Saved data entries
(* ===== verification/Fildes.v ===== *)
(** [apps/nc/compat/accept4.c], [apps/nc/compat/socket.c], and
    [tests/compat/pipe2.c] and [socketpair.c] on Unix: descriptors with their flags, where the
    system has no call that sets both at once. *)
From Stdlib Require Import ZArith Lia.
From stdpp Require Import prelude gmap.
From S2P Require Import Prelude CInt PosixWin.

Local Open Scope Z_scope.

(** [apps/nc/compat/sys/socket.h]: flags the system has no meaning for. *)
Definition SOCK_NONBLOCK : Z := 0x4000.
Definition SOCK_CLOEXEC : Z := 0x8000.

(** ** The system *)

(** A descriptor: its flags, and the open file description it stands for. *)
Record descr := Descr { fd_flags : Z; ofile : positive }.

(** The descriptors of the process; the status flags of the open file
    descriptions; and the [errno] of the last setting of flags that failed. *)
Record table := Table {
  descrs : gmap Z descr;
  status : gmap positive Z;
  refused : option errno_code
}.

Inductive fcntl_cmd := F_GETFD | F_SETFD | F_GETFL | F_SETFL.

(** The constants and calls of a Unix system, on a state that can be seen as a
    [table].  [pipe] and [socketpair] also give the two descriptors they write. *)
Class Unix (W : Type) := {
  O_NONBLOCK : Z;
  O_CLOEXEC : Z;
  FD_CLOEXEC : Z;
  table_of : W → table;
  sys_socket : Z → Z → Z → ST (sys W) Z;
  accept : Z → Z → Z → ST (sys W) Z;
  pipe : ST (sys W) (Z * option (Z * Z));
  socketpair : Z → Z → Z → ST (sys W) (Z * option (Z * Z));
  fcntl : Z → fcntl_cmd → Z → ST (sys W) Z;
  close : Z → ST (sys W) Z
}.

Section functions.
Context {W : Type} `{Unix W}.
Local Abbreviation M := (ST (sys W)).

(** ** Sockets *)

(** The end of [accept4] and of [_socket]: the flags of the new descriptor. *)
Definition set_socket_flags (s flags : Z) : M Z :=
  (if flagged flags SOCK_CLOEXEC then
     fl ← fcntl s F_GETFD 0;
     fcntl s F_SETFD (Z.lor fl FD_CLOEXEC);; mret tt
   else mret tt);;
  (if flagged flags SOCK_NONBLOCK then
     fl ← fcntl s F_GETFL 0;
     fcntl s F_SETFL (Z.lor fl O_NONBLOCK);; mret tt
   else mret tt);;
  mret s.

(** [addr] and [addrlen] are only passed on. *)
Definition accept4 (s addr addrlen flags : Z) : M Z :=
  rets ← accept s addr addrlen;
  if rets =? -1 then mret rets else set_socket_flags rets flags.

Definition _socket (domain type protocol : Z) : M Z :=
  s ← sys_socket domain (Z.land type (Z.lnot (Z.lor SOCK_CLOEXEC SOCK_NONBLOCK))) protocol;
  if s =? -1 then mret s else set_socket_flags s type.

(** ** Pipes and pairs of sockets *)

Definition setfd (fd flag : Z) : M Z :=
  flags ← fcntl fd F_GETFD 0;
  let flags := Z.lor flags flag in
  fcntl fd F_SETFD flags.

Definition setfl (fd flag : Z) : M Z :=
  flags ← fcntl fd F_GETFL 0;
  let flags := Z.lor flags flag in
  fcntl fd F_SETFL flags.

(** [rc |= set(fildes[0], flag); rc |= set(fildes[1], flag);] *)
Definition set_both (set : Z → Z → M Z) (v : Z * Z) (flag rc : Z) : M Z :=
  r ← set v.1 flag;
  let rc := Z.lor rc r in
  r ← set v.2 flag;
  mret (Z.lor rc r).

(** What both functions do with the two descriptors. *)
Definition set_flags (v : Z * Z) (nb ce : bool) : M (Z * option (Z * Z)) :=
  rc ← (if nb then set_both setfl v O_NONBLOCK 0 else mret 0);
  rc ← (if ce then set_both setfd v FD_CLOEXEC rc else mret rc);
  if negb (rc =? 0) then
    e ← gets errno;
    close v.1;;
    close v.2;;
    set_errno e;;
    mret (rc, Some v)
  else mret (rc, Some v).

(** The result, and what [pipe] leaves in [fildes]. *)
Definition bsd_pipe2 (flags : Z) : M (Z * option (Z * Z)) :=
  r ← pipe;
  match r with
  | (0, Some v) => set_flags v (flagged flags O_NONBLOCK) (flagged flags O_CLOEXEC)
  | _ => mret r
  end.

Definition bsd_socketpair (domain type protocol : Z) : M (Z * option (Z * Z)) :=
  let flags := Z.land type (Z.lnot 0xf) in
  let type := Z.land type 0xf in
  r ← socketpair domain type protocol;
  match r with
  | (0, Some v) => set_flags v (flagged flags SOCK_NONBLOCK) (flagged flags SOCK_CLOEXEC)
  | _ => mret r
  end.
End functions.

WHAT THE TASK ASKS
Looking at the entries above, can you reproduce exactly the lines from the one that holds "FD_CLOEXEC : Z;" through the one that holds "(** The end", and only those?

ANSWER AREA
  FD_CLOEXEC : Z;
  table_of : W → table;
  sys_socket : Z → Z → Z → ST (sys W) Z;
  accept : Z → Z → Z → ST (sys W) Z;
  pipe : ST (sys W) (Z * option (Z * Z));
  socketpair : Z → Z → Z → ST (sys W) (Z * option (Z * Z));
  fcntl : Z → fcntl_cmd → Z → ST (sys W) Z;
  close : Z → ST (sys W) Z
}.

Section functions.
Context {W : Type} `{Unix W}.
Local Abbreviation M := (ST (sys W)).

(** ** Sockets *)

(** The end of [accept4] and of [_socket]: the flags of the new descriptor. *)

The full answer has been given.